TASK REQUIREMENTS: Read through the lines below and copy the ones holding the string "sequence".

########

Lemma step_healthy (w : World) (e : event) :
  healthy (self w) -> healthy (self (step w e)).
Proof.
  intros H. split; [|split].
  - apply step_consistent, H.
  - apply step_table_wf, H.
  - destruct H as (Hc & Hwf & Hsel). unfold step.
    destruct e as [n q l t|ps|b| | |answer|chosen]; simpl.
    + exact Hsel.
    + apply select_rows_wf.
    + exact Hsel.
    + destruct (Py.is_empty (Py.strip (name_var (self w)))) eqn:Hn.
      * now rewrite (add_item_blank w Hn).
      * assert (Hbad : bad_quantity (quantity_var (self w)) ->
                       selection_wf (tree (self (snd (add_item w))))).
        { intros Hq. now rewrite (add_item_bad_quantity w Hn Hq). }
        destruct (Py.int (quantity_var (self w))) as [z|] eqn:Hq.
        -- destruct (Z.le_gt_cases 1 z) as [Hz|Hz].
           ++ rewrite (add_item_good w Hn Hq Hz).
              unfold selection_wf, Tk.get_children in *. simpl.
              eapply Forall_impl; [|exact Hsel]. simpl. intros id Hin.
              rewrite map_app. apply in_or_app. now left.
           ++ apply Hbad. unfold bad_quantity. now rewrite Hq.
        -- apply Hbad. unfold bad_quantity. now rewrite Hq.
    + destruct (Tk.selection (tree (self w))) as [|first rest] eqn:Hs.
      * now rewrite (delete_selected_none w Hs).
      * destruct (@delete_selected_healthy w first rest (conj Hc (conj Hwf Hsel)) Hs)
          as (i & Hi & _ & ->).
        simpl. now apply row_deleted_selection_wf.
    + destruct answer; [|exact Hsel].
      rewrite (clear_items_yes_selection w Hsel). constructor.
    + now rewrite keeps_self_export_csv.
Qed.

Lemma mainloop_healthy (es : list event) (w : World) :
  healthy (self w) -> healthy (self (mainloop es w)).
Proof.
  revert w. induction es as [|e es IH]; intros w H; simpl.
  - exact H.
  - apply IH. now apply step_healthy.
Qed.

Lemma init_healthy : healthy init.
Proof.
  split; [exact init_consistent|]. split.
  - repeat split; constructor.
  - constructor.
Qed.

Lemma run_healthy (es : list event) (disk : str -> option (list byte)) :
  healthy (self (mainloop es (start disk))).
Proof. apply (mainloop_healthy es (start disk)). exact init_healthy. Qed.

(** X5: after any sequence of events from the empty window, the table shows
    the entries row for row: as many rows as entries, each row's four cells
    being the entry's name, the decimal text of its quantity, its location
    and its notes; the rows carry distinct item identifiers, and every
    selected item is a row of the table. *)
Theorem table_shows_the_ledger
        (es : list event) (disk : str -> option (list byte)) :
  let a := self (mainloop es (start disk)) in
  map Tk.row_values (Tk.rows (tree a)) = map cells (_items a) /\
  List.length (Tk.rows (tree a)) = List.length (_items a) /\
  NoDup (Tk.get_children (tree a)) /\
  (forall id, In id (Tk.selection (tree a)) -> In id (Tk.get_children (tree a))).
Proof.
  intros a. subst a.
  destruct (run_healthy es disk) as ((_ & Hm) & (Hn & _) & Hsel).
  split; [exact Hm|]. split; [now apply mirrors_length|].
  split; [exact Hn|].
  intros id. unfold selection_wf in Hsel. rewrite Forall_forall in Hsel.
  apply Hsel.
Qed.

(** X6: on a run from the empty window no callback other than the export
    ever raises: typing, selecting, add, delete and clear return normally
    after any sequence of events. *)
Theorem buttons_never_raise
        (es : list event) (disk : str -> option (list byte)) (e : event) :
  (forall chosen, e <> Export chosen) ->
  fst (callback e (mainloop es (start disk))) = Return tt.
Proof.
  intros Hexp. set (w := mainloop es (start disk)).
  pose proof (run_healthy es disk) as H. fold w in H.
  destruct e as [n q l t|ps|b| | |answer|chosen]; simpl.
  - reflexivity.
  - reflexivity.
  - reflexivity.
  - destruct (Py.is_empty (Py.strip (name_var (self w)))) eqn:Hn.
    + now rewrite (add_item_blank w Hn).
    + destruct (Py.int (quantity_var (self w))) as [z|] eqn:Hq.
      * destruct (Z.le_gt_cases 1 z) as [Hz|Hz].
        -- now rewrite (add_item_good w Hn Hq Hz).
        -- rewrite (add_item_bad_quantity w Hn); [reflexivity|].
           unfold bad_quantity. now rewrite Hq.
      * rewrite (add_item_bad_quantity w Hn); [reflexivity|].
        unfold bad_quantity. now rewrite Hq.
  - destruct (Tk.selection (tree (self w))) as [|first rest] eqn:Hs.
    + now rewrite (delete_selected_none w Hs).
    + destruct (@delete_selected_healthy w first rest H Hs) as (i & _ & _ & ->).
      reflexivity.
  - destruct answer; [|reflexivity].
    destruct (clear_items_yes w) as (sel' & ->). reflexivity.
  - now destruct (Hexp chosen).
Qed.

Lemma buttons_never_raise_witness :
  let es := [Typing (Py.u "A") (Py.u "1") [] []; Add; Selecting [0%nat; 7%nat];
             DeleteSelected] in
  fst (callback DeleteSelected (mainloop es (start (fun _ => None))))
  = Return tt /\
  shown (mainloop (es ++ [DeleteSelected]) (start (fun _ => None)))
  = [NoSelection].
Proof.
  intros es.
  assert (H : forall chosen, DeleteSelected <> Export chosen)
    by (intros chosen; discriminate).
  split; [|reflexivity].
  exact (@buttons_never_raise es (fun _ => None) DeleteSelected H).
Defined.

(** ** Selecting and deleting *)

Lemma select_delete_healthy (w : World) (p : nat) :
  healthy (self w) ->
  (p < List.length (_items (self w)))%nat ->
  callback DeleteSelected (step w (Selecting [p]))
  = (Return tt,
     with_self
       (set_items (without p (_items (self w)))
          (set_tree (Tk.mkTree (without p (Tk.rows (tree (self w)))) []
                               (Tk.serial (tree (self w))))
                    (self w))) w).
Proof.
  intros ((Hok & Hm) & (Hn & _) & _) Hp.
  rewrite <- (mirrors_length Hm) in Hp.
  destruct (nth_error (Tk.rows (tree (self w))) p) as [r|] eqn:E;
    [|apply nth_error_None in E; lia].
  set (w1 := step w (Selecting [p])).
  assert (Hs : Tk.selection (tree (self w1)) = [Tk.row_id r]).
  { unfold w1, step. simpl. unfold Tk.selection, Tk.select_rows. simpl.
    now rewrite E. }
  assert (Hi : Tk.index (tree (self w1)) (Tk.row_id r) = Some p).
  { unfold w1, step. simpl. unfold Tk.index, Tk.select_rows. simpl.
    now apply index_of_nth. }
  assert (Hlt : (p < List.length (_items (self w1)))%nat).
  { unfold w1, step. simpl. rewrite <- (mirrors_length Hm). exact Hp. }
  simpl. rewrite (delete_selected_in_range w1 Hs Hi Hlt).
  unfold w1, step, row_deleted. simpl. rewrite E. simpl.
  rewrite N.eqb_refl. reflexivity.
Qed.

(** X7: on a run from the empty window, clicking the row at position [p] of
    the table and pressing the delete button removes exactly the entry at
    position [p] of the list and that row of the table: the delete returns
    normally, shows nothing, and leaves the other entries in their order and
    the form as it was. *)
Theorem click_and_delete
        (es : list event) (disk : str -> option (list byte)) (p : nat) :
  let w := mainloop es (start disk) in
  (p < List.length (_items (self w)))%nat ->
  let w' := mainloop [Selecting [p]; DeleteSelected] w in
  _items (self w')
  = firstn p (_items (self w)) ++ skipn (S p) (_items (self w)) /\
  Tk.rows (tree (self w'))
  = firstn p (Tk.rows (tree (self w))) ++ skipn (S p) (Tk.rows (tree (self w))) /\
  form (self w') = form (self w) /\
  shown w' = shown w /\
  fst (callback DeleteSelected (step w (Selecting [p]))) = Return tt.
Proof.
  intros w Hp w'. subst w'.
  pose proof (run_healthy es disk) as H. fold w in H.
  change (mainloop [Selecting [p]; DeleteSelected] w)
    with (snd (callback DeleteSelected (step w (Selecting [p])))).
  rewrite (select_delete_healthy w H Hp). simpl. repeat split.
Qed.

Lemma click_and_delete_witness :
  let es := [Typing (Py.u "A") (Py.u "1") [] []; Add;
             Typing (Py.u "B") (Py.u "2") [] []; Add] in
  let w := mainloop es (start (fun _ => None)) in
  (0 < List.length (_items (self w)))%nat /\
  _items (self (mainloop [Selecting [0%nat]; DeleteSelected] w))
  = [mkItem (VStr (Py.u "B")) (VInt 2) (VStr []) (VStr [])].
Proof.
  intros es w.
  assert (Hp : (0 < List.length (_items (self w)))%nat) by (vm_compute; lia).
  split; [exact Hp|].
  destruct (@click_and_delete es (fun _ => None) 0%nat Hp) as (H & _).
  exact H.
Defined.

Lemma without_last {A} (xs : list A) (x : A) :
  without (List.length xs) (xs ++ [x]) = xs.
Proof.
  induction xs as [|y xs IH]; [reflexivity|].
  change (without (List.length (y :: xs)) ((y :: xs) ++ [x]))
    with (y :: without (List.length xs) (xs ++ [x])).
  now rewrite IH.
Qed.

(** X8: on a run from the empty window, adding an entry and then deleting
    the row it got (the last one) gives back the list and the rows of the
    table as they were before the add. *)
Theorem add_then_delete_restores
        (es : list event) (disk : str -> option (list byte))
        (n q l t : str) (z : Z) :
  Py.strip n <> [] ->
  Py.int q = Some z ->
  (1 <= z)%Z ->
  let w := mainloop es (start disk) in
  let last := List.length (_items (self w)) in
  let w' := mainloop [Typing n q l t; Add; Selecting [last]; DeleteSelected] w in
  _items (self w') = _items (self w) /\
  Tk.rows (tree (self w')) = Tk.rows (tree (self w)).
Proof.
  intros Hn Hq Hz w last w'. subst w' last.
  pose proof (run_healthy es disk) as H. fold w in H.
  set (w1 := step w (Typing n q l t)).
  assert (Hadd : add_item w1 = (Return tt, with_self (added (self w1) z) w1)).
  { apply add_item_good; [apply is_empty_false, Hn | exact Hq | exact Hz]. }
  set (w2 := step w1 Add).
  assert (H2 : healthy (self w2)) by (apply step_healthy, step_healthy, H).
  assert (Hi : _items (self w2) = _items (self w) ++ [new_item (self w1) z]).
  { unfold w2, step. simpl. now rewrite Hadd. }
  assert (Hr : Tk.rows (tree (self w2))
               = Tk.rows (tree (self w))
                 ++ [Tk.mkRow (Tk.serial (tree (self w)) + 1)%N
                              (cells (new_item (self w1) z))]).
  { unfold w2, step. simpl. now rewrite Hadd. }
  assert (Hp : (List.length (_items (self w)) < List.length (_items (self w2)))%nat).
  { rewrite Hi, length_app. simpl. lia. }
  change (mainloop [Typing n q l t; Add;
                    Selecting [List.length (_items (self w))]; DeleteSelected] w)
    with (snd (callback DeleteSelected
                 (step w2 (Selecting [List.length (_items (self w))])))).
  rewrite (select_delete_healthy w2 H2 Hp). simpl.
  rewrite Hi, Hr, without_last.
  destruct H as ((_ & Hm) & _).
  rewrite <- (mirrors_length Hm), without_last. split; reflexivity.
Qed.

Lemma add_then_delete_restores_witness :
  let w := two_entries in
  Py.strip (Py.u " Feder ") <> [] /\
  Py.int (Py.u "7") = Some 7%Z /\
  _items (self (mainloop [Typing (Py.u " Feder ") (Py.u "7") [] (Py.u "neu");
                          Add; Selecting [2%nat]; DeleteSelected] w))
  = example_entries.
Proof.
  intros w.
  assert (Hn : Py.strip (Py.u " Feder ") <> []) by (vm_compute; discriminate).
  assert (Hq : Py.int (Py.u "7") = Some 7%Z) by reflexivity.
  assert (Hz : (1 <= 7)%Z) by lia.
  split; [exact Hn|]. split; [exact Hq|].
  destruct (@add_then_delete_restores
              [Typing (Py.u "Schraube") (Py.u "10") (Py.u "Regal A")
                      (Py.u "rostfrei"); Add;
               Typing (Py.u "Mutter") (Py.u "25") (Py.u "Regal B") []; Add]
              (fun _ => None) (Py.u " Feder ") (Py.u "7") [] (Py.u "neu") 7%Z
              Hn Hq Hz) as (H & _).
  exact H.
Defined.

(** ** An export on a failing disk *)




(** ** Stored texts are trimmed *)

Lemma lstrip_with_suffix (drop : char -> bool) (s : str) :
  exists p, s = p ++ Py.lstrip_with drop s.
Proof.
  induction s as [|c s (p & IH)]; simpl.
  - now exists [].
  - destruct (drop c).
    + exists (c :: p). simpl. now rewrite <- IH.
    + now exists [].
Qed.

########

ANSWER SPACE:
(** X5: after any sequence of events from the empty window, the table shows
    after any sequence of events. *)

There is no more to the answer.